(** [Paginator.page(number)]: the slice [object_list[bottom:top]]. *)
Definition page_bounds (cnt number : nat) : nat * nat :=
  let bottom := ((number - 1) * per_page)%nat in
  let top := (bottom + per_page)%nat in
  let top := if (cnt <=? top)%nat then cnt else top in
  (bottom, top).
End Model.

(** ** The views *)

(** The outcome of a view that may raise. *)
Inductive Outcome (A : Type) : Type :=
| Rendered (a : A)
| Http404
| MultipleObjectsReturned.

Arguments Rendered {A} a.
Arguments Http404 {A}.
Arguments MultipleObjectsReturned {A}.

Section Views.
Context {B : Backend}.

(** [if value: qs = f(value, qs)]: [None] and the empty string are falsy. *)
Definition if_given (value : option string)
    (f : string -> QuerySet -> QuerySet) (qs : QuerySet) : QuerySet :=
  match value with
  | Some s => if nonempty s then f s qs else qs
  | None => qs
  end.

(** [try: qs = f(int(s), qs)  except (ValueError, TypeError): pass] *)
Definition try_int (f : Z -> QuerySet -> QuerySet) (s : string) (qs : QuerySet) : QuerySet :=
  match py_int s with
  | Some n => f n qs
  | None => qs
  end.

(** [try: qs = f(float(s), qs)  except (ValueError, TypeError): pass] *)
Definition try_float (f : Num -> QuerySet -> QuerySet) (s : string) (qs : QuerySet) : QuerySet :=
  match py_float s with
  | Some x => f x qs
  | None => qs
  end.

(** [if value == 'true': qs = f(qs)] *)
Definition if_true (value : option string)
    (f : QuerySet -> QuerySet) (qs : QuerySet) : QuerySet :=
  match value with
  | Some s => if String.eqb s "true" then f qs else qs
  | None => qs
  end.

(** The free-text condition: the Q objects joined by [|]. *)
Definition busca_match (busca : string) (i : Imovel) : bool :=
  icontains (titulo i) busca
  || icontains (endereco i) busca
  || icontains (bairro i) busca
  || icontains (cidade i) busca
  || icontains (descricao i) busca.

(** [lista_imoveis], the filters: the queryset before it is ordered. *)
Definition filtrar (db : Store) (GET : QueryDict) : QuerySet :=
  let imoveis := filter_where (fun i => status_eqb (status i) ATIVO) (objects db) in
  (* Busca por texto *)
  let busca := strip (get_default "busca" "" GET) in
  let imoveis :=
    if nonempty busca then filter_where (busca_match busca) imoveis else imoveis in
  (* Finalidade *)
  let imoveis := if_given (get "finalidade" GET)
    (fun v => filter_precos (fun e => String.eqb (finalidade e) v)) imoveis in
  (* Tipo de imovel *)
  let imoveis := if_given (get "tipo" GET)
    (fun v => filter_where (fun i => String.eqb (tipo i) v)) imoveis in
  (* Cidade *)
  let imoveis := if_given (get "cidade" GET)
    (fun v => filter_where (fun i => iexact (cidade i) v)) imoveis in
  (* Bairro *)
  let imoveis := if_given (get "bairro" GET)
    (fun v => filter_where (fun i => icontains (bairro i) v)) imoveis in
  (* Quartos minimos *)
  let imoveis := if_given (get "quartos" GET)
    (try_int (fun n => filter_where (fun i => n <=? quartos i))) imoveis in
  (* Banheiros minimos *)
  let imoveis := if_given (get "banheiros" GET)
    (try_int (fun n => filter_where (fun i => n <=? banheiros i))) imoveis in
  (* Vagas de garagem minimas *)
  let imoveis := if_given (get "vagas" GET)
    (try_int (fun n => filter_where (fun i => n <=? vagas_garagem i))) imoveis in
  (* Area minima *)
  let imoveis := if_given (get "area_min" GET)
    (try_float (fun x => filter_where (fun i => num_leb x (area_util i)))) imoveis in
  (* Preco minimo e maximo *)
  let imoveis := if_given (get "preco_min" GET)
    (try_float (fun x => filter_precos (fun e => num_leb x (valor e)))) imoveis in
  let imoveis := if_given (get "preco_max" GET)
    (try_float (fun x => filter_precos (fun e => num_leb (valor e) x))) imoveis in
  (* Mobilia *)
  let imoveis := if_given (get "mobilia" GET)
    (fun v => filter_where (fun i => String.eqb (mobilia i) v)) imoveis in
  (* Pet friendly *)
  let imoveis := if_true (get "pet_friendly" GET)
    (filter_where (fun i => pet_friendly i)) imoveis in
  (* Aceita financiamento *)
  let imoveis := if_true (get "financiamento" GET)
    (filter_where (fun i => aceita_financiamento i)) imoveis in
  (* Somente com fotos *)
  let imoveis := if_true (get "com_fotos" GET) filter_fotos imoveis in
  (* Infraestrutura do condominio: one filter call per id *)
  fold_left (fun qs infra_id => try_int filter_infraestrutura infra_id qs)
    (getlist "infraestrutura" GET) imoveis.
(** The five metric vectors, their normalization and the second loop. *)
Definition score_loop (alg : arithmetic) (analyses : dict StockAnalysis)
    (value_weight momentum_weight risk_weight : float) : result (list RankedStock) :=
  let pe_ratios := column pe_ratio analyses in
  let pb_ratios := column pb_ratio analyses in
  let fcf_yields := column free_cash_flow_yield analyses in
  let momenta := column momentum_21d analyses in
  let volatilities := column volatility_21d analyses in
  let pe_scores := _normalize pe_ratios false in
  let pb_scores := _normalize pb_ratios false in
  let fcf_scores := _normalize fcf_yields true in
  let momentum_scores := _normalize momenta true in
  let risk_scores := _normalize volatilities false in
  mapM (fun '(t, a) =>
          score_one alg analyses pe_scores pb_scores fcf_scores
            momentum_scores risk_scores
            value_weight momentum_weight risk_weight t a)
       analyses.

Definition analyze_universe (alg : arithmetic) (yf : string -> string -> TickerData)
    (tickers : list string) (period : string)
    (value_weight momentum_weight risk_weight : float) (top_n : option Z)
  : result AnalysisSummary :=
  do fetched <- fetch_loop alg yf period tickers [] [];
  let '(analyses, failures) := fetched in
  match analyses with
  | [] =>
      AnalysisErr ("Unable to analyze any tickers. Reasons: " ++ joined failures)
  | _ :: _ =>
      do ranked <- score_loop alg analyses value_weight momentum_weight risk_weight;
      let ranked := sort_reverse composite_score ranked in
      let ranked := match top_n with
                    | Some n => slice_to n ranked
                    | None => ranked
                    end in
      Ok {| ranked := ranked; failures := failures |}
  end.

━━━━━━━━━━

- WHAT TO WORK ON: When the records above are checked line by line, how many lines contain the word "Definition"? Please give only that number.

- SOLUTION TO THE EXERCISE: 9